[Stored data]

====

(** An error object of the validator. *)
Definition error (instancePath schemaPath keyword : string) (params : json)
    (message : string) : json :=
  JObj [ ("instancePath", JStr instancePath);
         ("schemaPath", JStr schemaPath);
         ("keyword", JStr keyword);
         ("params", params);
         ("message", JStr message) ].

Definition requiredError (instancePath schemaPath property : string) : json :=
  error instancePath (schemaPath ++ "/required") "required"
    (JObj [("missingProperty", JStr property)])
    ("must have required property '" ++ property ++ "'").

(** All the errors of [v] against the schema: with [allErrors] the
    validator does not stop at the first failing keyword. *)
Fixpoint errors (schema : Schema) (instancePath schemaPath : string) (v : json)
  : list json :=
  match schema with
  | SType type =>
      if has_type type v then []
      else [ error instancePath (schemaPath ++ "/type") "type"
               (JObj [("type", JStr type)]) ("must be " ++ type) ]
  | SConst allowed =>
      if json_eqb allowed v then []
      else [ error instancePath (schemaPath ++ "/const") "const"
               (JObj [("allowedValue", allowed)]) "must be equal to constant" ]
  | SObject required properties =>
      match v with
      | JObj fs =>
          (flat_map
             (fun k => match Json.lookup k fs with
                       | Some _ => []
                       | None => [requiredError instancePath schemaPath k]
                       end) required
           ++
           (fix props (l : list (string * Schema)) : list json :=
              match l with
              | [] => []
              | (k, s) :: r =>
                  (match Json.lookup k fs with
                   | Some x => errors s (instancePath ++ "/" ++ k)
                                 (schemaPath ++ "/properties/" ++ k) x
                   | None => []
                   end ++ props r)%list
              end) properties)%list
      | _ =>
          [ error instancePath (schemaPath ++ "/type") "type"
              (JObj [("type", JStr "object")]) "must be object" ]
      end
  | SAnyOf alternatives =>
      let branches :=
        (fix alts (i : nat) (l : list Schema) : list (list json) :=
           match l with
           | [] => []
           | s :: r =>
               errors s instancePath
                 (schemaPath ++ "/anyOf/" ++ Str.show_Z (Z.of_nat i)) v
               :: alts (S i) r
           end) 0%nat alternatives in
      if existsb (fun es => match es with [] => true | _ => false end) branches
      then []
      else (concat branches
            ++ [ error instancePath (schemaPath ++ "/anyOf") "anyOf" (JObj [])
                   "must match a schema in anyOf" ])%list
  end.

(** [validate(v)] of a compiled schema: the truth value it returns and the
    [validate.errors] it leaves. *)
Definition validate (schema : Schema) (v : json) : bool * list json :=
  let es := errors schema "" "#" v in
  (match es with [] => true | _ => false end, es).

End Ajv.

(* ================================================================== *)
(** * Selection validation ([utils/validation.ts]) *)
(* ================================================================== *)

Module Validation.
Import Str.

(** Modelled from the spec: the constant [ToolSelectionSchema] of
    [types.ts], which is not among the sources. The spec gives a tool
    selection as [{serverName: string, toolName: string, arguments: object,
    reasoning?: string}] or [{noToolAvailable: true, reasoning?: string}]. *)
Definition ToolSelectionSchema : Ajv.Schema :=
  Ajv.SAnyOf
    [ Ajv.SObject ["serverName"; "toolName"; "arguments"]
        [ ("serverName", Ajv.SType "string");
          ("toolName", Ajv.SType "string");
          ("arguments", Ajv.SType "object");
          ("reasoning", Ajv.SType "string") ];
      Ajv.SObject ["noToolAvailable"]
        [ ("noToolAvailable", Ajv.SConst (JBool true));
          ("reasoning", Ajv.SType "string") ] ].
Lemma applyQuaternion_axisY (theta : R) (v : Vector3.t) :
  applyQuaternion v (AxisAngleQuaternion 0 1 0 theta) = rotateY theta v.
Proof.
  destruct v as [x y z].
  unfold applyQuaternion, AxisAngleQuaternion, Quaternion.setFromAxisAngle,
    rotateY. simpl.
  rewrite (cos_of_half theta), (sin_of_half theta).
  pose proof (sin_cos_unit (theta / 2)) as Hu.
  set (s := sin (theta / 2)) in *. set (c := cos (theta / 2)) in *.
  f_equal.
  - ring.
  - transitivity ((s * s + c * c) * y); [ring | rewrite Hu; ring].
  - ring.
Qed.

Lemma applyQuaternion_axisZ (theta : R) (v : Vector3.t) :
  applyQuaternion v (AxisAngleQuaternion 0 0 1 theta) = rotateZ theta v.
Proof.
  destruct v as [x y z].
  unfold applyQuaternion, AxisAngleQuaternion, Quaternion.setFromAxisAngle,
    rotateZ. simpl.
  rewrite (cos_of_half theta), (sin_of_half theta).
  pose proof (sin_cos_unit (theta / 2)) as Hu.
  set (s := sin (theta / 2)) in *. set (c := cos (theta / 2)) in *.
  f_equal.
  - ring.
  - ring.
  - transitivity ((s * s + c * c) * z); [ring | rewrite Hu; ring].
Qed.

Lemma scenario_rotation_default_unit (scenario : Scenario) :
  rotation scenario = None ->
  Quaternion.lengthSq (scenario_rotation scenario) = 1.
Proof.
  intros Hnone. unfold scenario_rotation. rewrite Hnone.
  rewrite lengthSq_multiply.
  rewrite !lengthSq_AxisAngleQuaternion by ring. ring.
Qed.

Lemma orbit_position_length (scenario : Scenario) :
  Quaternion.lengthSq (scenario_rotation scenario) = 1 ->
  0 <= semimajor_axis scenario * (1 - or_zero (eccentricity scenario)) ->
  Vector3.length (orbit_position scenario)
  = semimajor_axis scenario * (1 - or_zero (eccentricity scenario)).
Proof.
  intros Hunit Hpos. unfold orbit_position.
  rewrite applyQuaternion_length by exact Hunit.
  unfold Vector3.length, Vector3.multiplyScalar. simpl.
  set (e := or_zero (eccentricity scenario)) in *.
  set (a := semimajor_axis scenario) in *.
  replace (0 * a * (0 * a) + (1 - e) * a * ((1 - e) * a) + 0 * a * (0 * a))
    with ((a * (1 - e)) * (a * (1 - e))) by ring.
  apply sqrt_square. exact Hpos.
Qed.

(** The only [SetOrbitingVelocity] call of a successful click. *)
Lemma orbit_call_inv env scenario w p a q self :
  findBody env (parent scenario) = Some p ->
  In (SetOrbitingVelocity a q self) (calls (select_callback env scenario w)) ->
  a = semimajor_axis scenario /\ q = scenario_rotation scenario
  /\ self = body_at_call scenario p (select_obj w).
Proof.
  intros Hsome Hin. rewrite (select_callback_resolved _ _ _ _ Hsome) in Hin.
  simpl in Hin.
  destruct Hin as [Hc | [Hc | [Hc | [Hc | []]]]]; try discriminate.
  inversion Hc; subst. auto.
Qed.

(** No execution of the callback calls [setThrottle] or [resetTime]. *)
Lemma no_throttle_no_reset env scenario w :
  (forall t, ~ In (SetThrottle t) (calls (select_callback env scenario w)))
  /\ ~ In ResetTime (calls (select_callback env scenario w)).
Proof.
  destruct (findBody env (parent scenario)) as [p |] eqn:Hfind.
  - rewrite (select_callback_resolved _ _ _ _ Hfind). simpl.
    split; [intros t|]; intros [H | [H | [H | [H | []]]]]; discriminate.
  - rewrite (select_callback_unresolved _ _ _ Hfind). simpl.
    split; [intros t|]; intros [].
Qed.

(** ** Properties of the click callback and of the component *)

(** C1.  A click on a preset whose parent name [findBody] does not resolve
    returns [false] and changes nothing: the body handed to the callback
    (parent, position, quaternion, angular velocity, total delta-v, ignition
    count) is the one it was, no call is made, so no message is sent, and
    the panel's [visible] state is what it was. *)
Theorem unresolved_parent_rejected env scenario w :
  findBody env (parent scenario) = None ->
  let r := select_callback env scenario w in
  result r = false
  /\ select_obj (world r) = select_obj w
  /\ visible (world r) = visible w
  /\ calls r = []
  /\ messages (calls r) = [].
Proof.
  intros Hnone. cbv zeta.
  rewrite (select_callback_unresolved _ _ _ Hnone).
  repeat split.
Qed.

====

Where does the word "SType" appear in the records? Copy every line that holds it.

  | SType type =>
        [ ("serverName", Ajv.SType "string");
          ("toolName", Ajv.SType "string");
          ("arguments", Ajv.SType "object");
          ("reasoning", Ajv.SType "string") ];
          ("reasoning", Ajv.SType "string") ] ].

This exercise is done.